» **What the task asks**
All of the data below should be output exactly as given.

(Records from a data collection)

Lemma run_spec `{Arch} blob : bytes_ok blob -> exists r, Parser.run blob = Some r /\
  match r with
  | Ok m => FdtMemoryMap.ram m <> [] /\ exists l t, holds_tree blob l t /\ map_ok l m (ram_of t) (reserved_of t)
  | Err e => e <> StatusCode.ok
  end.
Proof.
  intros Hok. unfold Parser.run. destruct (header_spec blob Hok) as (r & -> & Hr). destruct r as [[p m] | e]; [| by eexists].
  destruct Hr as (Hlay & Hm & Hres & total & Htot & Hb & H0 & H4 & H8 & H12 & H16 & H36). pose proof (lay_structure p Hlay) as (Hs0 & _ & Hs1 & Hsb). pose proof (lay_reserve p Hlay).
  unfold Parser.reserves. destruct (reserves_loop_spec p (S (length (Parser.blob_ p))) Hlay (Parser.reserve_ p) m) as (r & -> & Hr); [lia | lia | unfold zlen; lia |].
  destruct r as [m1 | e]; [| by eexists]. destruct Hr as (l & Htab & Hmore). destruct Hmore as (Eram & Eres & Hval & Hcnt). rewrite Hm in Eram. rewrite Hres in Eres, Hcnt. cbn [app] in Eres.
  destruct (scan_spec p l Hlay (S (length (Parser.blob_ p))) (Parser.Scan.mk (Parser.structure_ p) 0 false false (replicate (Z.to_nat max_fdt_depth) Node.new) m1)) as (r & -> & Hr).
  - left. exists []. split; cbn [position depth root_seen root_closed stack_ map_ ram_open reserved_open open_events flat_map]; try done; try lia.
    + intros j Hj. change (zlen []) with 0 in Hj. lia.
    + intros j Hj. change (zlen []) with 0 in Hj. lia.
    + constructor.
    + split; rewrite ?Eram, ?Eres, ?app_nil_r; try done. split; [done |]. rewrite <- Eres. by apply Hcnt.
  - cbn [position]. unfold zlen in *. lia.
  - eexists. split; [reflexivity |]. destruct r as [m2 | e]; [| done]. destruct Hr as (Hne & t & q & Hsp & H9 & Hend & Hmap). split; [done |]. exists l, t. split; [| done].
    exists total, (Parser.structure_ p), (Parser.strings_ p), (Parser.reserve_ p), (Parser.structure_size_ p), q. rewrite Hb in *. by split_and!.
Qed.

(** C8: the parser of device trees answers on every input, reads nothing
    outside the blob, and leaves the output as it was unless it succeeds; a map
    it returns has RAM, fits its arrays, and every range of it is nonempty and
    does not wrap. *)
Theorem fdt_parser_total `{Arch} blob output : bytes_ok blob -> exists m st, parse_fdt_memory blob output = Some (m, st) /\
  (st <> StatusCode.ok -> m = output) /\
  (st = StatusCode.ok -> 0 < zlen (FdtMemoryMap.ram m) <= max_fdt_ram_ranges /\ zlen (FdtMemoryMap.reservations m) <= max_fdt_reservations /\
     Forall valid_range (FdtMemoryMap.ram m) /\ Forall (fun r => valid_range (FirmwareReservation.range r)) (FdtMemoryMap.reservations m)).
Proof.
  intros Hok. unfold parse_fdt_memory. destruct (run_spec blob Hok) as (r & -> & Hr). destruct r as [m | e].
  - exists m, StatusCode.ok. split_and!; [done | done |]. intros _. destruct Hr as (Hne & l & t & _ & [Hram _ Hv Hw [Hc Hc']]).
    split_and!; try done; [| by rewrite Hram]. destruct (FdtMemoryMap.ram m); [done |]. rewrite zlen_cons. pose proof (zlen_nonneg l0). lia.
  - exists output, e. by split_and!.
Qed.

» **Answer section**
Lemma run_spec `{Arch} blob : bytes_ok blob -> exists r, Parser.run blob = Some r /\
  match r with
  | Ok m => FdtMemoryMap.ram m <> [] /\ exists l t, holds_tree blob l t /\ map_ok l m (ram_of t) (reserved_of t)
  | Err e => e <> StatusCode.ok
  end.
Proof.
  intros Hok. unfold Parser.run. destruct (header_spec blob Hok) as (r & -> & Hr). destruct r as [[p m] | e]; [| by eexists].
  destruct Hr as (Hlay & Hm & Hres & total & Htot & Hb & H0 & H4 & H8 & H12 & H16 & H36). pose proof (lay_structure p Hlay) as (Hs0 & _ & Hs1 & Hsb). pose proof (lay_reserve p Hlay).
  unfold Parser.reserves. destruct (reserves_loop_spec p (S (length (Parser.blob_ p))) Hlay (Parser.reserve_ p) m) as (r & -> & Hr); [lia | lia | unfold zlen; lia |].
  destruct r as [m1 | e]; [| by eexists]. destruct Hr as (l & Htab & Hmore). destruct Hmore as (Eram & Eres & Hval & Hcnt). rewrite Hm in Eram. rewrite Hres in Eres, Hcnt. cbn [app] in Eres.
  destruct (scan_spec p l Hlay (S (length (Parser.blob_ p))) (Parser.Scan.mk (Parser.structure_ p) 0 false false (replicate (Z.to_nat max_fdt_depth) Node.new) m1)) as (r & -> & Hr).
  - left. exists []. split; cbn [position depth root_seen root_closed stack_ map_ ram_open reserved_open open_events flat_map]; try done; try lia.
    + intros j Hj. change (zlen []) with 0 in Hj. lia.
    + intros j Hj. change (zlen []) with 0 in Hj. lia.
    + constructor.
    + split; rewrite ?Eram, ?Eres, ?app_nil_r; try done. split; [done |]. rewrite <- Eres. by apply Hcnt.
  - cbn [position]. unfold zlen in *. lia.
  - eexists. split; [reflexivity |]. destruct r as [m2 | e]; [| done]. destruct Hr as (Hne & t & q & Hsp & H9 & Hend & Hmap). split; [done |]. exists l, t. split; [| done].
    exists total, (Parser.structure_ p), (Parser.strings_ p), (Parser.reserve_ p), (Parser.structure_size_ p), q. rewrite Hb in *. by split_and!.
Qed.

(** C8: the parser of device trees answers on every input, reads nothing
    outside the blob, and leaves the output as it was unless it succeeds; a map
    it returns has RAM, fits its arrays, and every range of it is nonempty and
    does not wrap. *)
Theorem fdt_parser_total `{Arch} blob output : bytes_ok blob -> exists m st, parse_fdt_memory blob output = Some (m, st) /\
  (st <> StatusCode.ok -> m = output) /\
  (st = StatusCode.ok -> 0 < zlen (FdtMemoryMap.ram m) <= max_fdt_ram_ranges /\ zlen (FdtMemoryMap.reservations m) <= max_fdt_reservations /\
     Forall valid_range (FdtMemoryMap.ram m) /\ Forall (fun r => valid_range (FirmwareReservation.range r)) (FdtMemoryMap.reservations m)).
Proof.
  intros Hok. unfold parse_fdt_memory. destruct (run_spec blob Hok) as (r & -> & Hr). destruct r as [m | e].
  - exists m, StatusCode.ok. split_and!; [done | done |]. intros _. destruct Hr as (Hne & l & t & _ & [Hram _ Hv Hw [Hc Hc']]).
    split_and!; try done; [| by rewrite Hram]. destruct (FdtMemoryMap.ram m); [done |]. rewrite zlen_cons. pose proof (zlen_nonneg l0). lia.
  - exists output, e. by split_and!.
Qed.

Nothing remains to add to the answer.